Decisions, decisions

I have three blogs on this site. One of them is this one, my personal blog, which I set up first just to experiement with this whole blogging phenomenom, but I got hooked and continued to update it nearly daily. And when my friend Maddy got acute lymphatic lymphoma, I set up a blog for her to record her thoughts and feelings as a form of release and catharsis for her. When she got too sick to post, we added a couple of other authors to her blog so that the people who were visiting her in the hospital and talking to her on the phone could keep the rest of her friends updated. And when she died, I set up memorial blog site with an author userid and password that anybody could use to post memories of Maddy, and also to post announcements of things like the memorial service in Philadelphia last winter and the interment ceremony in Quebec this summer.

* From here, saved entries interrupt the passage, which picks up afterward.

(* ===== verification/Admin.v ===== *)
(** * The admin servers (pkg/http/config_endpoint.go; runAdminServer of interceptor/main.go and operator/main.go; startAdminServer of scaler/main.go; the Add...Route functions)

    The mux each process serves on its admin port: which routes are registered,
    and what a request to each of them does. [http.ServeMux] is modelled as far
    as these muxes use it: patterns without a host and without a trailing
    slash, matched exactly; a path that is not clean is redirected. The body of
    a redirect is left out. *)

From S2P Require Import Prelude GoStrings GoUrl Json Http Queue QueueRpc CountProtocol Routing ConfigMaps Net Config K8s Forward Interceptor Pinger Scaler.

(** ** ServeMux *)

Definition mux (S : Type) : Type := list (string * Handler S).

Fixpoint route {S} (m : mux S) (path : string) : option (Handler S) :=
  match m with
  | [] => None
  | (pattern, h) :: m => if decide (pattern = path) then Some h else route m path
  end.

(** [mux.Handle(pattern, handler)]. *)
Definition mux_Handle {S} (pattern : string) (h : Handler S) (m : mux S) : res (mux S) :=
  if decide (pattern = "") then Panic "http: invalid pattern"
  else match route m pattern with
       | Some _ => Panic ("http: multiple registrations for " +:+ pattern)
       | None => Ok (m ++ [(pattern, h)])
       end.

(** [path.Clean] of a rooted path, by its segments. *)
Definition clean_segment (acc : list string) (s : string) : list string :=
  if decide (s = "" ∨ s = ".") then acc
  else if decide (s = "..") then removelast acc
  else acc ++ [s].

Definition HasSlashSuffix (s : string) : bool :=
  match LastIndex "/" s with Some i => bool_decide (Datatypes.S i = String.length s) | None => false end.

Definition cleanPath (p : string) : string :=
  if decide (p = "") then "/"
  else
    let p := if HasPrefix p "/" then p else "/" +:+ p in
    let np := "/" +:+ Join (foldl clean_segment [] (Split "/" p)) "/" in
    if HasSlashSuffix p && negb (bool_decide (np = "/")) then np +:+ "/" else np.

Definition NotFound (w : ResponseWriter) : ResponseWriter :=
  Write ("404 page not found" +:+ newline)
    (WriteHeader 404 (HeaderAdd "X-Content-Type-Options" "nosniff"
       (HeaderAdd "Content-Type" "text/plain; charset=utf-8" w))).

(** [mux.ServeHTTP]. *)
Definition ServeHTTP {S} (m : mux S) : Handler S := λ r rw s,
  let path := Path (req_URL r) in
  let clean := if decide (req_Method r = "CONNECT") then path else cleanPath path in
  if decide (clean = path) then
    match route m path with
    | Some h => h r rw s
    | None => (Ok (NotFound rw), s)
    end
  else
    let target := clean +:+ (if decide (RawQuery (req_URL r) = "") then "" else "?" +:+ RawQuery (req_URL r)) in
    (Ok (WriteHeader 301 (HeaderAdd "Location" target rw)), s).

(** A handler that writes [body], JSON with the encoder's newline, whatever the
    request. *)
Definition writes {S} (body : S → json) : Handler S := λ _ rw s, (Ok (Write (print_json (body s) +:+ newline) rw), s).

(** ** The endpoints of pkg/http *)

(** [configs] are the JSON of the structs, whose encoding cannot fail. *)
Definition AddConfigEndpoint {S} (configs : list json) (m : mux S) : res (mux S) :=
  mux_Handle "/config" (writes (λ _, JObj [("configs", JArr configs)])) m.

(** [version] is [build.Version()], set when the program is linked. *)
Definition AddVersionEndpoint {S} (version : string) (m : mux S) : res (mux S) :=
  mux_Handle "/version" (writes (λ _, JObj [("version", JStr version)])) m.

(** ** The routes of pkg/queue and pkg/routing *)

Definition AddCountsRoute `{CountReader Q} {S} (q : S → Q) (m : mux S) : res (mux S) :=
  mux_Handle countsPath (λ _ rw s, (sizeHandler (q s) rw, s)) m.

Definition AddFetchRoute {S} (table : S → Table) (m : mux S) : res (mux S) :=
  mux_Handle routingFetchPath (λ _ rw s, (Ok (tableHandler (table s) rw), s)) m.

(** ** Configurations as JSON *)

Definition jint (z : Z) : json := JNum (Itoa z).

Definition serving_json (c : InterceptorConfig.Serving) : json :=
  JObj [("CurrentNamespace", JStr (InterceptorConfig.CurrentNamespace c));
        ("ProxyPort", jint (InterceptorConfig.ProxyPort c));
        ("AdminPort", jint (InterceptorConfig.AdminPort c));
        ("ConfigMapCacheRsyncPeriod", jint (InterceptorConfig.ConfigMapCacheRsyncPeriod c));
        ("DeploymentCachePollIntervalMS", jint (InterceptorConfig.DeploymentCachePollIntervalMS c));
        ("RequestQueueCooldown", jint (InterceptorConfig.RequestQueueCooldown c));
        ("RequestQueueCooldownEnforcerInterval", jint (InterceptorConfig.RequestQueueCooldownEnforcerInterval c));
        ("EnableRequestQueueCooldown", JBool (InterceptorConfig.EnableRequestQueueCooldown c))].

Definition timeouts_json (t : InterceptorConfig.Timeouts) : json :=
  JObj [("Connect", jint (InterceptorConfig.Connect t));
        ("KeepAlive", jint (InterceptorConfig.KeepAlive t));
        ("ResponseHeader", jint (InterceptorConfig.ResponseHeader t));
        ("DeploymentReplicas", jint (InterceptorConfig.DeploymentReplicas t));
        ("ForceHTTP2", JBool (InterceptorConfig.ForceHTTP2 t));
        ("MaxIdleConns", jint (InterceptorConfig.MaxIdleConns t));
        ("IdleConnTimeout", jint (InterceptorConfig.IdleConnTimeout t));
        ("TLSHandshakeTimeout", jint (InterceptorConfig.TLSHandshakeTimeout t));
        ("ExpectContinueTimeout", jint (InterceptorConfig.ExpectContinueTimeout t));
        ("ServiceUnavailableRetry", jint (InterceptorConfig.ServiceUnavailableRetry t))].

Definition scaler_config_json (c : ScalerConfig.config) : json :=
  JObj [("GRPCPort", jint (ScalerConfig.GRPCPort c));
        ("HealthPort", jint (ScalerConfig.HealthPort c));
        ("TargetNamespace", JStr (ScalerConfig.TargetNamespace c));
        ("TargetService", JStr (ScalerConfig.TargetService c));
        ("TargetDeployment", JStr (ScalerConfig.TargetDeployment c));
        ("TargetPort", jint (ScalerConfig.TargetPort c));
        ("TargetPendingRequests", jint (ScalerConfig.cfg_TargetPendingRequests c));
        ("ConfigMapCacheRsyncPeriod", jint (ScalerConfig.cfg_ConfigMapCacheRsyncPeriod c));
        ("DeploymentCacheRsyncPeriod", jint (ScalerConfig.DeploymentCacheRsyncPeriod c));
        ("QueueTickDuration", jint (ScalerConfig.QueueTickDuration c));
        ("TargetPendingRequestsInterceptor", jint (ScalerConfig.TargetPendingRequestsInterceptor c))].

Definition base_json (b : OperatorConfig.Base) : json :=
  JObj [("TargetPendingRequests", jint (OperatorConfig.base_TargetPendingRequests b));
        ("CurrentNamespace", JStr (OperatorConfig.base_CurrentNamespace b));
        ("WatchNamespace", JStr (OperatorConfig.base_WatchNamespace b))].

Definition operator_interceptor_json (i : OperatorConfig.Interceptor) : json :=
  JObj [("ServiceName", JStr (OperatorConfig.int_ServiceName i));
        ("ProxyPort", jint (OperatorConfig.int_ProxyPort i));
        ("AdminPort", jint (OperatorConfig.int_AdminPort i))].

Definition external_scaler_json (e : OperatorConfig.ExternalScaler) : json :=
  JObj [("ServiceName", JStr (OperatorConfig.es_ServiceName e));
        ("Port", jint (OperatorConfig.es_Port e))].

(** ** The three muxes *)

(** What an interceptor's admin server shares with the rest of the process. *)
Record interceptor_state (W : Type) : Type := mkIState {
  is_queue : Memory;
  is_table : Table;
  is_world : W;
}.
Arguments mkIState {W}.
Arguments is_queue {W}.
Arguments is_table {W}.
Arguments is_world {W}.

Section interceptor.
(** The Kubernetes client, and the JSON of the deployment cache's lister. *)
Context {W : Type} (getter : W → string → res ConfigMap) (deployments_json : W → res string).

Definition AddPingRoute (m : mux (interceptor_state W)) : res (mux (interceptor_state W)) :=
  mux_Handle routingPingPath (λ _ rw s,
    let '(r, (t, q)) := pingHandler (getter (is_world s)) (is_table s) (is_queue s) rw in
    (r, mkIState q t (is_world s))) m.

(** An encoding error is logged and nothing is written. *)
Definition deploymentsHandler : Handler (interceptor_state W) := λ _ rw s,
  match deployments_json (is_world s) with
  | Ok body => (Ok (Write (body +:+ newline) rw), s)
  | Err _ => (Ok rw, s)
  | Panic p => (Panic p, s)
  end.

Definition interceptor_admin (servingConfig : InterceptorConfig.Serving) (timeoutConfig : InterceptorConfig.Timeouts)
    (version : string) : res (mux (interceptor_state W)) :=
  m ← AddCountsRoute is_queue [];
  m ← AddFetchRoute is_table m;
  m ← AddPingRoute m;
  m ← mux_Handle "/deployments" deploymentsHandler m;
  m ← AddConfigEndpoint [serving_json servingConfig; timeouts_json timeoutConfig] m;
  AddVersionEndpoint version m.
End interceptor.

Definition scaler_admin {W} (fn : GetEndpointsFunc W) (get : W → URL → res string) (Now : W → Time)
    (cfg : ScalerConfig.config) (version : string) : res (mux (queuePinger * W)) :=
  m ← mux_Handle "/healthz" (λ _ rw s, (Ok (healthzHandler rw), s)) [];
  m ← mux_Handle "/livez" (λ _ rw s, (Ok (healthzHandler rw), s)) m;
  m ← mux_Handle "/queue" (λ _ rw s, (Ok (queueHandler (fst s) rw), s)) m;
  m ← mux_Handle "/queue_ping" (λ _ rw s, queuePingHandler fn get Now rw s) m;
  m ← AddConfigEndpoint [scaler_config_json cfg] m;
  AddVersionEndpoint version m.

Definition operator_admin (baseCfg : OperatorConfig.Base) (interceptorCfg : OperatorConfig.Interceptor)
    (externalScalerCfg : OperatorConfig.ExternalScaler) (version : string) : res (mux Table) :=
  m ← AddFetchRoute (λ t, t) [];
  m ← AddConfigEndpoint [base_json baseCfg; operator_interceptor_json interceptorCfg;
                         external_scaler_json externalScalerCfg] m;
  AddVersionEndpoint version m.

(** ** Lemmas *)

Section lemmas.
Context {S : Type}.
Implicit Types (m : mux S) (h : Handler S).

Lemma ServeHTTP_clean m r rw (s : S) :
  cleanPath (Path (req_URL r)) = Path (req_URL r) →
  ServeHTTP m r rw s = match route m (Path (req_URL r)) with
                       | Some h => h r rw s
                       | None => (Ok (NotFound rw), s)
                       end.
Proof.
  intros Hc. unfold ServeHTTP. rewrite Hc.
  destruct (decide (req_Method r = "CONNECT")); by rewrite decide_True.
Qed.

(** A handler that leaves the state alone. *)
Definition pure_handler h : Prop := ∀ r rw s, snd (h r rw s) = s.

Lemma ServeHTTP_pure m r rw (s : S) path :
  Forall (λ ph, ph.1 = path ∨ pure_handler ph.2) m →
  Path (req_URL r) ≠ path → snd (ServeHTTP m r rw s) = s.
Proof.
  intros Hm Hp. unfold ServeHTTP. destruct (decide (_ = Path _)) as [_|]; [|done].
  destruct (route m (Path (req_URL r))) as [h'|] eqn:E; [|done].
  revert E. induction Hm as [|[p k] m Hk _ IH]; simpl; [done|]. case_decide as Hpk; [|exact IH].
  intros [= ->]. destruct Hk as [Hk|Hk]; simpl in *; [congruence|apply Hk].
Qed.
End lemmas.

(** *** Clean paths *)

(** A segment that [path.Clean] keeps. *)
Definition plain_segment (s : string) : Prop := s ≠ "" ∧ s ≠ "." ∧ s ≠ ".." ∧ no_char "/" s.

So while it’s my site, and non-commercial, I have multiple blogs and multiple authors. Well, SixAhead, the people who maintain the MovableType software that this blog runs on have decided that people like me need to be hit up for vast quantities on money. I could probably afford the money they want, but by the same token I don’t want to pay it. So now I’m looking for new blog software. I’ve heard good things about Textpattern and WordPress, but neither of them allows multiple blogs, so I’d have to set up instances. Not sure how that works. Also, one or both of them only supports MySQL, and I much prefer PostgresSQL.

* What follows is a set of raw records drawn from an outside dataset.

Definition message_valid (m : message) : Prop :=
  match m with
  | MRef m => ref_valid m
  | MIsActive _ => True
  | MSpecs m => Forall (λ s, valid_utf8 (ms_MetricName s) ∧ in_int64 (ms_TargetSize s)) (MetricSpecs m)
  | MRequest m => valid_utf8 (gmr_MetricName m) ∧ (∀ r, gmr_ScaledObjectRef m = Some r → ref_valid r)
  | MValues m => Forall (λ s, valid_utf8 (mv_MetricName s) ∧ in_int64 (mv_MetricValue s)) (MetricValues m)
  end.

(** ** The service *)

(** [ExternalScalerServer]: the streaming call sends messages until it returns,
    or has sent these so far. *)
Record ExternalScalerServer : Type := mkServerApi {
  srv_IsActive : option ScaledObjectRef → res IsActiveResponse;
  srv_StreamIsActive : option ScaledObjectRef → loop unit * list IsActiveResponse;
  srv_GetMetricSpec : option ScaledObjectRef → res GetMetricSpecResponse;
  srv_GetMetrics : option GetMetricsRequest → res GetMetricsResponse;
}.

(** [status.Errorf]. *)
Definition status_Errorf (code msg : string) : error := Errorf ("rpc error: code = " +:+ code +:+ " desc = " +:+ msg).

Definition not_implemented (method : string) : error :=
  status_Errorf "Unimplemented" ("method " +:+ method +:+ " not implemented").

Definition UnimplementedExternalScalerServer : ExternalScalerServer :=
  mkServerApi
    (λ _, Err (not_implemented "IsActive"))
    (λ _, (Returned (Err (not_implemented "StreamIsActive")), []))
    (λ _, Err (not_implemented "GetMetricSpec"))
    (λ _, Err (not_implemented "GetMetrics")).

(** An interceptor of unary calls gets the request, the method and the rest of
    the handling. *)
Definition UnaryServerInterceptor : Type := message → string → (message → res message) → res message.

(** The body the generated unary handlers share: decode into a new message,
    then call the server, through the interceptor if there is one. *)
Definition unary_handler (zero : message) (fullMethod : string) (call : message → res message)
    (dec : message → res message) (interceptor : option UnaryServerInterceptor) : res message :=
  in_ ← dec zero;
  match interceptor with
  | None => call in_
  | Some i => i in_ fullMethod call
  end.

(** [req.( *ScaledObjectRef)] and [req.( *GetMetricsRequest)]. *)
Definition as_ref (m : message) : res ScaledObjectRef :=
  match m with MRef m => Ok m | _ => Panic "interface conversion" end.
Definition as_request (m : message) : res GetMetricsRequest :=
  match m with MRequest m => Ok m | _ => Panic "interface conversion" end.

Definition ExternalScaler_IsActive_Handler (srv : ExternalScalerServer) :
    (message → res message) → option UnaryServerInterceptor → res message :=
  unary_handler (MRef new_ref) "/externalscaler.ExternalScaler/IsActive"
    (λ req, m ← as_ref req; r ← srv_IsActive srv (Some m); Ok (MIsActive r)).

Definition ExternalScaler_GetMetricSpec_Handler (srv : ExternalScalerServer) :
    (message → res message) → option UnaryServerInterceptor → res message :=
  unary_handler (MRef new_ref) "/externalscaler.ExternalScaler/GetMetricSpec"
    (λ req, m ← as_ref req; r ← srv_GetMetricSpec srv (Some m); Ok (MSpecs r)).

Definition ExternalScaler_GetMetrics_Handler (srv : ExternalScalerServer) :
    (message → res message) → option UnaryServerInterceptor → res message :=
  unary_handler (MRequest new_request) "/externalscaler.ExternalScaler/GetMetrics"
    (λ req, m ← as_request req; r ← srv_GetMetrics srv (Some m); Ok (MValues r)).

5 thoughts on “Decisions, decisions”

  1. Plus they’re both written in PHP, which I swore I would never touch again after leaving my last job. Seems to have been designed to be incompatible with even minor revisions of itself, and makes insecure coding the easiest option at every step.

    Of course, I’m sure there are even more people out there who hate Perl just as much, and perhaps PHP has matured since 4.3, the last version I used.

    The only thing stopping me from staying on MT 2.661 for ever is that eventually flaws/exploits will be found, and I have a sneaking suspicion that sixapart will tell people to “upgrade” to 3.0, rather than issue a patch.

    I wonder what the license says about us patching the code ourselves in that scenario…

  2. Actually WordPress was at least that nice that I touched PHP and MySQL – two packages I really don’t like at all. But I have to admit, WordPress really is a nicely done package. And it doesn’t suck up resources like other on-the-fly-generating packages I tried. PHP is still icky and MySQL still isn’t a real database …

  3. You don’t have to update you know. 3.0 offers no real features over 2.661 at this stage (it probably will in the future once some plugins are developed), so unless you’re desperately unhappy with 2.661 (or whatever version you’re running) there’s no need to change IMHO.

  4. I had the same thought as you, baz, on reading the MT site, but the 5 authors/5 blogs limit applies to the lowest paid level, at about 70 bucks. The free level is still limited to 1 author, 1 blog.

    They’ve also said that no one will be forced to upgrade from 2.6x, which will remain free. Also, MT Blacklist won’t work with 3.0, though Jay Allen is apparently getting ready to work on a version that will.